— WORK INSTRUCTION —
In the entries below, which lines run from the one containing "m (tex_mipmaps o)." to the one containing "Definition cube_events (ok"? Copy exactly those lines, ends included, and no others.

— EXERCISE MATERIALS —
□ □ □ □ □ □ □

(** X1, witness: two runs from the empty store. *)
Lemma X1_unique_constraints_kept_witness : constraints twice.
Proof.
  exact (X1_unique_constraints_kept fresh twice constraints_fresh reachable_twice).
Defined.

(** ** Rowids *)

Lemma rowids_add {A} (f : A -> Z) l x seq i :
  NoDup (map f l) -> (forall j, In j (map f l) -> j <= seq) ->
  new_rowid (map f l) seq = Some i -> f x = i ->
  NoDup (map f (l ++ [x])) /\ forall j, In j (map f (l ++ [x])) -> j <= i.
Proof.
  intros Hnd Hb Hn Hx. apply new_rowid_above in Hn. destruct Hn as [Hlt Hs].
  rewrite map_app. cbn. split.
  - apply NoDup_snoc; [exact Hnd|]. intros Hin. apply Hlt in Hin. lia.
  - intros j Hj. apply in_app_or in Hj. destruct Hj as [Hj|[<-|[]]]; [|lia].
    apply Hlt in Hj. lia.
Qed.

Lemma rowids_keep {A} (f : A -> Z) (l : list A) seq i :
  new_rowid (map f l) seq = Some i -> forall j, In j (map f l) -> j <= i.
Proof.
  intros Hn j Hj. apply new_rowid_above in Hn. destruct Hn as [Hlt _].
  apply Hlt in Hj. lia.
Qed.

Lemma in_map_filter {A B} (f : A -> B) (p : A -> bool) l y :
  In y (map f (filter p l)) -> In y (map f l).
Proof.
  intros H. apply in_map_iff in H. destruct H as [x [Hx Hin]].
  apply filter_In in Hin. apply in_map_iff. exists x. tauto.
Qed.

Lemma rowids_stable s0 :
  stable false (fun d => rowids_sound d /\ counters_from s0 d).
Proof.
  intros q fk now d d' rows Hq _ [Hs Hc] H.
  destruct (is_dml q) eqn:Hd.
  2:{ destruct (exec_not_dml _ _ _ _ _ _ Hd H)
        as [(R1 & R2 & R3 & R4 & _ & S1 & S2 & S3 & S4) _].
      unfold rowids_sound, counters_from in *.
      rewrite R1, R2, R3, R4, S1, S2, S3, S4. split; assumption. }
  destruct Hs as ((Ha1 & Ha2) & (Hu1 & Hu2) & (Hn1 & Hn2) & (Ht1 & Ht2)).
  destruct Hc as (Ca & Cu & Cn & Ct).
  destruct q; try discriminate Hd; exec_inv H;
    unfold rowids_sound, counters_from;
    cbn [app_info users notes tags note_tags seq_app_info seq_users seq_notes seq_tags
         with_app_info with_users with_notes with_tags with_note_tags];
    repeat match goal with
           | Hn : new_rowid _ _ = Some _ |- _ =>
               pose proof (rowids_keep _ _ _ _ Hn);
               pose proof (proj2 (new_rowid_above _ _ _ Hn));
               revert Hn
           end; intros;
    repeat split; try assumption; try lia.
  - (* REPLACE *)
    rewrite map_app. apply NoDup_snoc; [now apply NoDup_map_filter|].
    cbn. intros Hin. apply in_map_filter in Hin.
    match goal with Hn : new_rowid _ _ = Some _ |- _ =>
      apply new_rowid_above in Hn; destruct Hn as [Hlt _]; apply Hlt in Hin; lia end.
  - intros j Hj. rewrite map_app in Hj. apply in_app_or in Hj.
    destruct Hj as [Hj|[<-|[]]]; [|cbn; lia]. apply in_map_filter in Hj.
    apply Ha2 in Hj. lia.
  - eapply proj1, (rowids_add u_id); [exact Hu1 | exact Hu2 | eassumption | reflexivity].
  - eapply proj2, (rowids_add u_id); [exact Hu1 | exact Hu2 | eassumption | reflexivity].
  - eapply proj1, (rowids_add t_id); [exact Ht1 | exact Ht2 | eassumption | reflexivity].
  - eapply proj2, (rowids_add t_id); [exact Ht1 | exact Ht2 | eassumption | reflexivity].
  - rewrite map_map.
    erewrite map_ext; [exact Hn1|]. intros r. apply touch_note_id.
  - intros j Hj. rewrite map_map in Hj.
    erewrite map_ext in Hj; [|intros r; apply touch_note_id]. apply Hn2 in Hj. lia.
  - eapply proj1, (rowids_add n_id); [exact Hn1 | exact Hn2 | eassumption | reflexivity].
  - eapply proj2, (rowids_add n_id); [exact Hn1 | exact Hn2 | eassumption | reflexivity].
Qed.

□ □ □ □ □ □ □

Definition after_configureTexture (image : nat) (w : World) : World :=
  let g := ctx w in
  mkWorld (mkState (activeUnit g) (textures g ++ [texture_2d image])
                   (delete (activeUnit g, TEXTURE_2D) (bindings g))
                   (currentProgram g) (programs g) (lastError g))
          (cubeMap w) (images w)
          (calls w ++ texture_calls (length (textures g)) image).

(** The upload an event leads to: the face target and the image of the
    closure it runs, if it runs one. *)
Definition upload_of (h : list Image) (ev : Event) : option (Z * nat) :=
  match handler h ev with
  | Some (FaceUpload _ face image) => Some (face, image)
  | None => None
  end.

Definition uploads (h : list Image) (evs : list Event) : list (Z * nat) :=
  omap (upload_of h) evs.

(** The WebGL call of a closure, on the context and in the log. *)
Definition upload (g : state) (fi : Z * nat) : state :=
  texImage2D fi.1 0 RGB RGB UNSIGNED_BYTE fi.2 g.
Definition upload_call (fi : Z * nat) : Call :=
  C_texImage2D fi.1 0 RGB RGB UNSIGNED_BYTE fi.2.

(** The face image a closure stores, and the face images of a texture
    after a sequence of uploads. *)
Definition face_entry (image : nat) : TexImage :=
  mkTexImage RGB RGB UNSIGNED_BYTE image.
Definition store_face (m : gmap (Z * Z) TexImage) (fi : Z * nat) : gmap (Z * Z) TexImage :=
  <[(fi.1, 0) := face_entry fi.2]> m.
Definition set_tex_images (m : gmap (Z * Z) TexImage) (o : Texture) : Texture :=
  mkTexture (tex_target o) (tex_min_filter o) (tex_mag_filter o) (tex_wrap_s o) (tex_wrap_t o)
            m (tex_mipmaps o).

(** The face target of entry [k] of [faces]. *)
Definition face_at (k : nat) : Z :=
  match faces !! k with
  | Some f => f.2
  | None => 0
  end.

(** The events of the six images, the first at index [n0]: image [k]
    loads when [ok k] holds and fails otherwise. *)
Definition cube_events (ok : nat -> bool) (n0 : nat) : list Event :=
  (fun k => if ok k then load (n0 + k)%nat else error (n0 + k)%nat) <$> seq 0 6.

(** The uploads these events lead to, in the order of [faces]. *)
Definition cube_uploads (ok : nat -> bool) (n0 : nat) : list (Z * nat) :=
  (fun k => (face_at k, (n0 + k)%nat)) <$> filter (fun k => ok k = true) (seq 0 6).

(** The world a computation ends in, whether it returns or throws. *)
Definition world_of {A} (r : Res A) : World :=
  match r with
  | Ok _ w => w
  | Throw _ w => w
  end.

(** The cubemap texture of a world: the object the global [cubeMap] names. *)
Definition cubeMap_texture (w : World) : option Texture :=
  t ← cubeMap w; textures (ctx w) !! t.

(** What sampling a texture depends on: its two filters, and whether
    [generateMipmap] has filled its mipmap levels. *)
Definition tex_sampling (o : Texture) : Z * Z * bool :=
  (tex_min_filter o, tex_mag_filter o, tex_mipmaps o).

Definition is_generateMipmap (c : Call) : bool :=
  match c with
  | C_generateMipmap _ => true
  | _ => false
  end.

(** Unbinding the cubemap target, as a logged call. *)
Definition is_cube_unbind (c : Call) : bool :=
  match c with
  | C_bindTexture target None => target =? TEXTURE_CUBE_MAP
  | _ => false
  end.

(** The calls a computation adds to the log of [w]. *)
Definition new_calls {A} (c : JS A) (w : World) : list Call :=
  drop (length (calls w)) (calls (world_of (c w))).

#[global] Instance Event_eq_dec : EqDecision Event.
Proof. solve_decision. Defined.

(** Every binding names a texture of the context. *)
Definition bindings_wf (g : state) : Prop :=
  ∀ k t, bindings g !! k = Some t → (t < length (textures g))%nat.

□ □ □ □ □ □ □

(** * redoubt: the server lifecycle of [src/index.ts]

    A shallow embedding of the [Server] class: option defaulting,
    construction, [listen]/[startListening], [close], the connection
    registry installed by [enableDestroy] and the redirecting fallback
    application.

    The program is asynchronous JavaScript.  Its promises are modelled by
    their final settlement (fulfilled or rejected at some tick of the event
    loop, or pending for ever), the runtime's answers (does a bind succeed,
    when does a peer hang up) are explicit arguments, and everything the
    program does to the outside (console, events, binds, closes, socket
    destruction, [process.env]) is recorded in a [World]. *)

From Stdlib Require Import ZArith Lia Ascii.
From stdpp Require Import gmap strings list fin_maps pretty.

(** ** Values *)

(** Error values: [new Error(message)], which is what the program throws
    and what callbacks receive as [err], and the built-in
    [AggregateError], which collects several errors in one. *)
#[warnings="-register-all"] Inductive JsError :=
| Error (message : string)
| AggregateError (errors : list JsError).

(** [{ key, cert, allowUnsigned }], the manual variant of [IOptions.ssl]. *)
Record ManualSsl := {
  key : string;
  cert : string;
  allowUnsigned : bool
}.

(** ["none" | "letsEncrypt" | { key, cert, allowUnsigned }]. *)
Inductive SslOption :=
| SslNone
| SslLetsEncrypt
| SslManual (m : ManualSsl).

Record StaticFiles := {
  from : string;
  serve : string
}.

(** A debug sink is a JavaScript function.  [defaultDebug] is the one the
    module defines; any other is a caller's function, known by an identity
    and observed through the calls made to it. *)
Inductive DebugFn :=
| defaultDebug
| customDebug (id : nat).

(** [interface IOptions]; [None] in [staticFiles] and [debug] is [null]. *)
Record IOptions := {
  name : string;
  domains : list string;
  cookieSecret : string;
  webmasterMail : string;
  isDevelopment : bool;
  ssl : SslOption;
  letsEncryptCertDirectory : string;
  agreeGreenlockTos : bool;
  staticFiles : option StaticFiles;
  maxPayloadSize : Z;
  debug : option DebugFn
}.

□ □ □ □ □ □ □

— OUTPUT FOR THIS TASK —
            m (tex_mipmaps o).

(** The face target of entry [k] of [faces]. *)
Definition face_at (k : nat) : Z :=
  match faces !! k with
  | Some f => f.2
  | None => 0
  end.

(** The events of the six images, the first at index [n0]: image [k]
    loads when [ok k] holds and fails otherwise. *)
Definition cube_events (ok : nat -> bool) (n0 : nat) : list Event :=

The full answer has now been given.